Personal information
- Full name: Milagros Codiñera Emperado
- Born: 1947 (age 78–79)

Chess career
- Country: Philippines
- Peak rating: 2005 (April 2003)

= Mila Emperado =

Filipino chess player (born 1947)

Milagros Codiñera Emperado is a Filipino chess player who was part of the Philippines' first women's team at the Chess Olympiad in 1976.

==Early life and education==
Milagros Emperado was born in 1947. She learned how to play chess at six years old from her father and uncle. Emperado attended the Mapúa Institute of Technology for college. She worked in the chemistry field after graduating before pursuing a master's degree in teaching.

==Career==
Emperado joined the Mapúa chess team in college.
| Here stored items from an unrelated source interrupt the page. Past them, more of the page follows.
Lemma emit_spec : instr_ok a a' ref.
Proof using TF RA Hok Hfirst Hmin Hvals Hquick Hins H Hkept.
  pose proof emit_live as Hl.
  assert (Hval : is_value (ir_o i) = true -> value_ref a ref) by done.
  assert (Hnv : is_value (ir_o i) = false -> ~ placed a ref) by by apply not_value.
  pose proof H as Hem. unfold emit in Hem. apply abind_ok in Hem as (ins & s1 & [-> ->]%bufir_ok & Hem).
  apply abind_ok in Hem as (s & s2 & [-> ->]%get_ok & Hem). fold i in Hem.
  pose proof Hins as Hi. unfold ins_ok in Hi. fold i in Hi.
  destruct (ir_o i) eqn:Hop; try done; cbn [asm_compmap] in Hem.
  (* comparisons *)
  all: try (apply cmp_code in Hem; eapply compare_case; [rewrite Hop; reflexivity|by rewrite Hop|by rewrite Hop|done|done]).
  all: try lazymatch type of Hi with
           | two_ok _ _ = true => apply andb_true_iff in Hi as [Ho1 Ho2]
           | _ && _ = true => apply andb_true_iff in Hi as [Ho1 Ho2]
           end.
  (* arithmetic *)
  all: try (eapply (intArith_spec a ref u a' Hok Hfirst Hl (Hval eq_refl) Ho1 Ho2); [|exact Hem]; fold i; by rewrite Hop).
  - apply (itblGuard_spec a ref u a' Hok (Hnv eq_refl) Ho1 Ho2 false); [done|done|]. apply Hkept. fold i. by rewrite Hop.
  - apply (itblGuard_spec a ref u a' Hok (Hnv eq_refl) Ho1 Ho2 true); [done|done|]. apply Hkept. fold i. by rewrite Hop.
  - by apply (heapCheck_spec a ref u a' Hok (Hnv eq_refl) Hop (Hquick Hop)).
  - apply abind_ok in Hem as (t & s & [_ ->]%lc_assert_ok & Hem).
    apply (intNegNot_spec a ref u a' Hok Hfirst Hl (Hval eq_refl) XOg_NOT Hi); auto.
  - by apply (shift_case XOg_SHL kBSHL).
  - by apply (shift_case XOg_SHR kBSHR).
  - by apply (shift_case XOg_SAR kBSAR).
  - by apply (intMul_spec a ref u a' Hok Hfirst Hl (Hval eq_refl) Ho1 Ho2).
  - by apply (div_case true (ir_type i)).
  - by apply (div_case false (ir_type i)).
  - apply abind_ok in Hem as (t & s & [_ ->]%lc_assert_ok & Hem).
    apply (intNegNot_spec a ref u a' Hok Hfirst Hl (Hval eq_refl) XOg_NEG Hi); auto.
  - apply aret_ok in Hem as [_ ->]. apply (plain_instr a a ref Some (Hnv eq_refl)).
    + split; [by apply lower_ok; [|apply Hnv]|]. split; [done|]. exists []. split; [apply emits_nil|].
      intros Sp st st' m _ _ _ [= <-] Ha. by exists m.
    + intros st _. unfold ir_exec. fold i. by rewrite Hop.
  - by apply (fieldLoad_spec a ref u a' Hok Hfirst Hl (Hval eq_refl)).
  - by apply (emitSLOAD_spec a ref u a' Hok Hfirst Hl (Hval eq_refl)).
  - by apply (insNew_spec a ref u a').
  - apply andb_true_iff in Ho1 as [Ho1 Ho3]. by apply (insUpdate_spec a ref u a' Hok (Hnv eq_refl)).
Qed.
End emit.

(** ** Snapshots *)

(** Allocating places for a snapshot emits no code that matters, and
    keeps what has a place. *)
Definition prepared (n : Z) (a a' : Assembler) : Prop :=
  ra_ok a' n /\ ext n a a' /\ sim n a a' (fun _ => False).
Lemma prepared_refl n a : ra_ok a n -> prepared n a a.
Proof using Type. intros Hok. split; [done|]. split; [done|]. apply sim_refl. Qed.
Lemma prepared_trans n a a1 a2 : prepared n a a1 -> prepared n a1 a2 -> prepared n a a2.
Proof using Type.
  intros (O1 & E1 & S1) (O2 & E2 & S2). split; [done|]. split; [by etransitivity|].
  eapply sim_weaken; [|by eapply sim_trans]. by intros.
Qed.

Lemma snapshotAlloc1_spec n a r u a' :
  ra_ok a n -> n <= nins a -> irref_islit r = false -> operand_ok a n r = true ->
  snapshotAlloc1 r a = Ok (u, a') -> prepared n a a' /\ placed a' r.
Proof using Type.
  intros Hok Hn Hlit Ho H. destruct (operand_ok_spec _ _ _ Ho) as ([Hb1 Hb2] & Hb & Hv).
  unfold irref_islit in Hlit. apply Z.ltb_ge in Hlit. unfold snapshotAlloc1 in H.
  apply abind_ok in H as (ins & s1 & [-> ->]%bufir_ok & H). unfold hasRegOrSpill in H.
  destruct (negb (isReg (ir_reg (a_ir a r)) || negb (ir_spill (a_ir a r) =? 0))) eqn:E.
  - apply abind_ok in H as (s & s2 & [-> ->]%get_ok & H).
    destruct (negb _) in H; apply abind_ok in H as (x & a1 & Hal & [_ ->]%aret_ok).
    + destruct (allocRef_spec n a r kGPR x a1 Hok allows_kGPR) as (_ & _ & [A1 A2 A3 A4 A5 A6 A7 A7q A8]); try done.
      split; [|left; rewrite A4; by apply isReg_gpr]. split; [done|]. split; [done|].
      eapply sim_weaken; [|exact A8]. done.
    + destruct (spill_spec n a r x a1 Hok) as (S1 & S2 & S3 & S4 & S5 & _); try done.
      { unfold REF_FIRST, REF_BASE in *. lia. }
      { by right. }
      split; [|by right]. split; [done|]. split; [done|].
      eapply sim_same; [exact S3|exact S2|exact S4|apply sim_refl].
  - apply aret_ok in H as [_ ->]. apply negb_false_iff, orb_true_iff in E.
    split; [by apply prepared_refl|]. destruct E as [E|E]; [by left|right].
    by apply negb_true_iff, Z.eqb_neq in E.
Qed.

Lemma entries_ext k a a' n ses : ext k a a' -> forallb (entry_ok a' n) ses = forallb (entry_ok a n) ses.
Proof using Type.
  intros He. induction ses as [|se ses IH]; [done|]. cbn [forallb]. rewrite IH. f_equal. unfold entry_ok.
  rewrite (proj1 (proj2 (proj2 (erase_buf _ _ (ex_erase _ _ _ He))))).
  destruct (slotRef _ se); [|done]. by rewrite (operand_ok_ext k a a').
Qed.
Lemma entries_more a n ses : forallb (entry_ok a n) ses = true -> forallb (entry_ok a (n + 1)) ses = true.
Proof using Type.
  rewrite !forallb_forall. intros H se Hin. specialize (H se Hin). unfold entry_ok in *.
  destruct (slotRef _ se) as [r|]; [|done]. destruct (irref_islit r); [done|].
  eapply operand_more; [|exact H]. lia.
Qed.
Lemma snapshotAlloc_spec n d ses : forall a u a',
  ra_ok a n -> n <= nins a -> d = b_snapmap (abuf a) -> forallb (entry_ok a n) ses = true ->
  snapshotAlloc d ses a = Ok (u, a') ->
  prepared n a a' /\ forall se r, In se ses -> slotRef d se = Ok r -> irref_islit r = false -> placed a' r.
Proof using Type.
  induction ses as [|se ses IH]; intros a u a' Hok Hn Hd Hall H; cbn [snapshotAlloc] in H.
  { apply aret_ok in H as [_ ->]. split; [by apply prepared_refl|done]. }
  cbn [forallb] in Hall. apply andb_true_iff in Hall as [He Hall]. unfold entry_ok in He. rewrite <- Hd in He.
  apply abind_ok in H as (r & s1 & [Hr ->]%alift_ok & H). rewrite Hr in He.
  apply abind_ok in H as (t & a1 & H1 & H).
  assert (Hstep : prepared n a a1 /\ (irref_islit r = false -> placed a1 r)).
  { destruct (irref_islit r) eqn:Hl.
    - apply aret_ok in H1 as [_ ->]. split; [by apply prepared_refl|done].
    - destruct (snapshotAlloc1_spec n a r t a1 Hok Hn Hl He H1). auto. }
  destruct Hstep as [(O1 & E1 & S1) Hp].
  destruct (IH a1 u a' O1) as [P2 Hall2]; try done.
  { by rewrite (proj2 (proj2 (erase_code _ _ (ex_erase _ _ _ E1)))). }
  { by rewrite (proj1 (proj2 (proj2 (erase_buf _ _ (ex_erase _ _ _ E1))))). }
  { by rewrite (entries_ext n a a1). }
  split; [by eapply prepared_trans|]. intros se' r' [<-|Hin] Hr' Hlit; [|by eapply Hall2].
  rewrite Hr in Hr'. injection Hr' as <-. eapply placed_ext; [|exact (proj1 (proj2 P2))|by apply Hp].
  unfold irref_islit in Hlit. by apply Z.ltb_ge in Hlit.
Qed.

(** ** The loop *)

(** The state without the position in the trace and the place for an
    out-of-line heap check. *)
Definition unpos (a : Assembler) : Assembler := set_quick 0 (set_snapno 0 (set_curins 0 a)).
Lemma unpos_ok n a : ra_ok (unpos a) n <-> ra_ok a n.
Proof using Type. split; intros []; by split. Qed.
Lemma unpos_agree a Sp n st m : agree (unpos a) Sp n st m <-> agree a Sp n st m.
Proof using Type. split; intros []; by split. Qed.
Lemma unpos_erase a a' : erase a' = erase a -> erase (unpos a') = erase (unpos a).
Proof using Type. intros He. exact (f_equal unpos He). Qed.
Lemma unpos_ext n a a' : ext n a a' -> ext n (unpos a) (unpos a').
Proof using Type. intros []. split; try done. by apply unpos_erase. Qed.

(** Where an exit finds a reference. *)
Definition readable (af : Assembler) (Sp : Z -> Z) (st : irstate) (m : mach) (r : Z) : Prop :=
  if Sp r =? 0 then isReg (reg af r) = true /\ gpr m (reg af r) = val st r
  else mmem m (slot_addr (Sp r)) = Some (val st r).
(** A guard whose exit is number [k] branches to the exit stub, or, if it
    is a heap check, to the call of the run-time system with that number,
    which is followed by a jump back to the check. *)
Definition overflow_at (af : Assembler) (k t : Z) : Prop :=
  exists n p q, held (bytes (code af)) t (overflow_code k n p) (t + QUICK_HEAP_CHECK_FAIL_SIZE)
    /\ held (bytes (code af)) p (heap_test n ++ [IJcc CC_A t]) q.
Definition exits_at (af : Assembler) (k t : Z) : Prop := exitstubAddr k af = Ok (t, af) \/ overflow_at af k t.

(** The machine where a guard has left the trace: [X] says where exit
    number [k] is. *)
Record leaves (X : Z -> Z -> Prop) (af : Assembler) (Sp : Z -> Z) (q : Z) (st : irstate) (t : Z) (m : mach) : Prop := {
  lv_snap : exists k sn, b_snaps (abuf af) !! Z.to_nat k = Some sn /\ sn_ref sn = q
    /\ X k t
    /\ forall se r, In se (snap_range sn) -> slotRef (b_snapmap (abuf af)) se = Ok r ->
         irref_islit r = false -> REF_FIRST <= r /\ readable af Sp st m r;
  lv_base : gpr m RID_BASE = B;
  lv_sp : gpr m RID_ESP = SP;
  lv_hp : gpr m RID_HP = ihp st;
  lv_mem : forall x, ~ in_frame x -> mmem m x = imem st x;
  lv_lits : literals_ok af st
}.

Lemma readable_intro n a af Sp st m r k :
  ext k a af -> covers af Sp -> agree a Sp n st m -> REF_FIRST <= r < n -> bufmin a <= r < nins a -> placed a r ->
  readable af Sp st m r.
Proof using Type.
  intros He Hc Ha Hr Hmin Hp. unfold readable. pose proof (covers_ext _ _ _ _ He Hc r Hmin) as Hca.
  assert (Hcf : spl af r <> 0 -> Sp r = spl af r).
  { apply Hc. unfold live. by destruct (erase_code _ _ (ex_erase _ _ _ He)) as (-> & _ & ->). }
  destruct (Z.eqb_spec (Sp r) 0) as [Ez|Hnz].
  - assert (Hs : spl a r = 0).
    { destruct (Z.eq_dec (spl a r) 0) as [|Hne]; [done|]. specialize (Hca Hne). congruence. }
    destruct Hp as [Hreg|]; [|done].
    destruct (ex_reg _ _ _ He r) as [E|E]; [unfold REF_FIRST in Hr; lia|done| |].
    + rewrite E. split; [done|]. apply (ag_reg _ _ _ _ _ Ha); [|done]. unfold live. lia.
    + specialize (Hcf E). congruence.
  - by apply (ag_slot _ _ _ _ _ Ha).
Qed.

Lemma stub_same k a a' t :
  exitStubGroup a' = exitStubGroup a -> exitstubAddr k a = Ok (t, a) -> exitstubAddr k a' = Ok (t, a').
Proof using Type.
  intros E. unfold exitstubAddr. rewrite E. destruct (of_option _ _) as [g|]; [|done]. cbn [obind].
  destruct (negb (g =? 0)); [|done]. by intros [= <-].
Qed.
Lemma snaps_same a a' j s :
  erase a' = erase a -> b_snaps (abuf a) !! j = Some s ->
  exists s', b_snaps (abuf a') !! j = Some s' /\ sn_ref s' = sn_ref s /\ snap_range s' = snap_range s.
Proof using Type.
  intros He Hs. pose proof (f_equal (fun x => b_snaps (abuf x) !! j) He) as E. cbn in E.
  rewrite !list_lookup_fmap, Hs in E. destruct (b_snaps (abuf a') !! j) as [s'|]; [|done].
  injection E as E1 E2 _ E4. exists s'. split; [done|]. split; [done|]. unfold snap_range. by rewrite E2, E4.
Qed.

(** A guard that fails. *)
Lemma guard_leaves (X : Z -> Z -> Prop) a a0 a1 af Sp st m t ref s :
  b_snaps (abuf a) !! Z.to_nat (snapno a) = Some s -> sn_ref s = ref -> forallb (entry_ok a ref) (snap_range s) = true ->
  (forall se r, In se (snap_range s) -> slotRef (b_snapmap (abuf a)) se = Ok r -> irref_islit r = false -> placed a0 r) ->
  ext (ref + 1) a a0 -> ext (ref + 1) a0 a1 -> ext (ref + 1) (unpos a1) (unpos af) ->
  X (snapno a) t -> covers af Sp -> ref < nins a -> agree a1 Sp ref st m ->
  leaves X af Sp ref st t m.
Proof using Type.
  intros Hs Href Hent Hpl He0 He1 Hef Ht Hc Hn Ha.
  assert (Hall : erase (unpos af) = erase (unpos a)).
  { rewrite (ex_erase _ _ _ Hef). apply unpos_erase. rewrite (ex_erase _ _ _ He1). apply He0. }
  split; [|apply (ag_base _ _ _ _ _ Ha)|apply (ag_sp _ _ _ _ _ Ha)|apply (ag_hp _ _ _ _ _ Ha)|apply (ag_mem _ _ _ _ _ Ha)
        |exact (literals_forth _ (unpos a1) (unpos af) st Hef (ag_lits _ _ _ _ _ Ha))].
  destruct (snaps_same (unpos a) (unpos af) (Z.to_nat (snapno a)) s Hall Hs) as (s' & Hs' & Hr' & Hran).
  exists (snapno a), s'. split; [done|]. split; [congruence|]. split; [done|].
  intros se r Hin Hr Hlit. rewrite Hran in Hin.
  change (b_snapmap (abuf af)) with (b_snapmap (abuf (unpos af))) in Hr.
  rewrite (proj1 (proj2 (proj2 (erase_buf _ _ Hall)))) in Hr.
  rewrite forallb_forall in Hent. specialize (Hent se Hin). unfold entry_ok in Hent.
  change (b_snapmap (abuf (unpos a))) with (b_snapmap (abuf a)) in Hr. rewrite Hr, Hlit in Hent.
  destruct (operand_ok_spec _ _ _ Hent) as ([Hb1 Hb2] & Hb & _). unfold irref_islit in Hlit. apply Z.ltb_ge in Hlit.
  assert (Hp1 : placed a1 r) by (eapply placed_ext; [done|exact He1|apply (Hpl se); [done|done|by apply Z.ltb_ge]]).
  split; [unfold REF_FIRST, REF_BASE in *; lia|].
  apply (readable_intro ref (unpos a1) (unpos af) Sp st m r (ref + 1)); try done.
  - by apply unpos_agree.
  - unfold REF_FIRST, REF_BASE in *. lia.
  - change (bufmin a1 <= r < nins a1). rewrite (ext_bufmin _ _ _ He1), (ext_bufmin _ _ _ He0).
    rewrite (proj2 (proj2 (erase_code _ _ (ex_erase _ _ _ He1)))), (proj2 (proj2 (erase_code _ _ (ex_erase _ _ _ He0)))). lia.
Qed.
Later as a college educator, she was encouraged to join a national chess tournament earning her a place to represent the country internationally.

Emperado was part of the first all-women Philippines team at the Chess Olympiad which took part at the 22nd Chess Olympiad in Haifa, Israel in 1976. Her teammates were Hermie Cartel, Andrea Lizares, and Lita Alvarez. They finished 16th out of 22 women's teams. She held the title Woman National Master.

Emperado is the founding president of the Metropolitan Chess Club (MCC). In 1990, the MCC started organizing the Milo Checkmate Chess Clinic. The MCC has produced Wesley So.

Emperado was given the Lifetime Award at the 2026 PSA Annual Awards.